Fehmarn24/Heiligenhafen berichtete auch schon mit Video vom Marsch durch Heiligenhafen:
https://www.facebook.com/fehmarn24/videos/1497411116945883/

Bericht dazu:
https://www.fehmarn24.de/fehmarn/verbot-niemals-kompromiss-8403771.html


----------



## Thomas9904 (18. Juni 2017)

*AW: Anglerdemo 2.0 - 17.06. 2017 Fehmarnsund: Ausrufezeichen der Angler und Anglerfeu*

Fehmarn Air zeigt Luftbilder von der Demo:
https://www.facebook.com/FehmarnAir/posts/1577748362258096


----------



## Angelfischerei (18. Juni 2017)

*AW: Anglerdemo 2.0 - 17.06. 2017 Fehmarnsund: Ausrufezeichen der Angler und Anglerfeu*

Im Namen des Rheinischen Fischereiverbandes möchte ich mich hiermit nochmals ausdrücklich für den tollen Einsatz und die erstklassische Organisation bei Lars, Jens und den anderen Organisatoren bedanken.

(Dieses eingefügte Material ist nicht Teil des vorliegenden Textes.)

(** X7.  With a rollup, the amount of the granularity does not reach the
    SQL: two granularities of the grammar with the same unit letter give
    the same base query and the same clauses. *)
Theorem dynamic_query_ignores_amount {R : Type} (ch : R) (p : MetricQueryParams)
    (mt : option MetricType) (cm : option CustomMetric)
    (amount amount' : string) (unit : ascii) (b b' : Builder R) :
  rollup p <> None ->
  Digits amount -> Digits amount' -> is_unit unit = true ->
  createMetricsQuery ch (with_granularity (amount ++ String unit EmptyString) p) mt cm = Ok b ->
  createMetricsQuery ch (with_granularity (amount' ++ String unit EmptyString) p) mt cm = Ok b' ->
  baseQuery (args b) = baseQuery (args b') /\ clauses b = clauses b'.
Proof.
  intros Hr Ha Ha' Hu Hb Hb'. split.
  - unfold createMetricsQuery, selectQueryBuilder in Hb, Hb'.
    destruct p as [o pr en st et g0 fs gb [r |]]; [| exfalso; apply Hr; reflexivity].
    cbn [rollup with_granularity granularity bind] in Hb, Hb'.
    injection Hb as <-. injection Hb' as <-.
    rewrite !addClauses_args.
    cbn [getDynamicMetricsQueryBuilder queryBuilder args baseQuery].
    unfold getTimeBucketFunction.
    now rewrite (match_granularity_complete amount unit Ha Hu),
                (match_granularity_complete amount' unit Ha' Hu).
  - rewrite (createMetricsQuery_clauses ch _ mt cm b Hb),
            (createMetricsQuery_clauses ch _ mt cm b' Hb').
    now rewrite !filter_clauses_with_granularity, !grouping_with_granularity.
Qed.

Lemma dynamic_query_ignores_amount_witness :
  exists b b',
    createMetricsQuery tt (with_granularity "5m" Examples.avg_duration_15m) None None = Ok b
    /\ createMetricsQuery tt (with_granularity "1m" Examples.avg_duration_15m) None None = Ok b'
    /\ baseQuery (args b) = baseQuery (args b') /\ clauses b = clauses b'.
Proof.
  eexists. eexists. split; [reflexivity |]. split; [reflexivity |].
  apply (dynamic_query_ignores_amount tt Examples.avg_duration_15m None None "5" "1" "m");
    try reflexivity; try discriminate; apply Digits_one; reflexivity.
Defined.

(** X8.  The custom builder and the dynamic builder write the same value
    expression for the same aggregation and column, except for count over
    "*": the custom builder writes count( * ) where
    [buildAggregationExpression] writes count(). *)
Theorem custom_expression_vs_rollup (a : Aggregation) (col : string) :
  (a <> Acount \/ col <> "*" ->
   customBaseQuery a col
   = lines [ "";
             "    SELECT";
             "      " ++ getTimeBucketFunction "1m" ++ " as timestamp,";
             "      " ++ buildAggregationExpression (rollup_of_aggregation a) col ++ " as value,";
             "      task_identifier as label";
             "    FROM trigger_dev.task_runs_v2 FINAL";
             "  " ])
  /\ customBaseQuery Acount "*"
     = lines [ "";
               "    SELECT";
               "      " ++ getTimeBucketFunction "1m" ++ " as timestamp,";
               "      count(*) as value,";
               "      task_identifier as label";
               "    FROM trigger_dev.task_runs_v2 FINAL";
               "  " ]
  /\ buildAggregationExpression Rcount "*" = "count()".
Proof.
  split; [| split; reflexivity].
  intro H. unfold customBaseQuery.
  assert (He : aggregation_name a ++ "(" ++ col ++ ") as value,"
               = buildAggregationExpression (rollup_of_aggregation a) col ++ " as value,").
  { destruct a; cbn [rollup_of_aggregation buildAggregationExpression aggregation_name];
      try (cbn; now rewrite string_app_assoc).
    destruct H as [H | H]; [congruence |].
    apply String.eqb_neq in H. rewrite H. cbn. now rewrite string_app_assoc. }
  now rewrite He.
Qed.

Lemma custom_expression_vs_rollup_witness :
  customBaseQuery Asum "cost_in_cents"
  = lines [ "";
            "    SELECT";
            "      toStartOfMinute(toDateTime(created_at)) as timestamp,";
            "      sum(cost_in_cents) as value,";
            "      task_identifier as label";
            "    FROM trigger_dev.task_runs_v2 FINAL";
            "  " ].
Proof.
  apply (proj1 (custom_expression_vs_rollup Asum "cost_in_cents")).
  left. discriminate.
Defined.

Gerne haben wir direkt und indirekt unterstützt - ob als Sargträger oder Spender.

Es war ein tolles Erlebnis, was da auf die Beine gestellt wurde und jede Minute der für uns fast elfstündigen Autofahrt wert. 

Die Bootsdemo war Gänsehaut und Emotion pur, die ein oder andere Träne inclusive. Hoffentlich kommt die Botschaft in Berlin an.

Hanns Hönigs


----------



## Thomas9904 (18. Juni 2017)

*AW: Anglerdemo 2.0 - 17.06. 2017 Fehmarnsund: Ausrufezeichen der Angler und Anglerfeu*

Auch wenn ich Deinen Nichkname für eine Zumutung für richtige Angler halte und Deinen Verband für bestenfalls "naja" (Umfaller, kein einbringen von Vorschlägen zur Fischereigesetzgebung bei den Verhandlungen in NRW):
*DANKE, richtig großes DANKE * für die aktive und finanzielle Unterstützung des Rheinischen Fischereiverbandes  für die Demo - *damit habt ihr auch mal was für Angler und das Angeln  getan!!*

Im Gegensatz zu DAFV, LSFV-SH, DMV, LAV MeckPomm habt ihr euch wirklich aktiv mit eingebracht für Angler!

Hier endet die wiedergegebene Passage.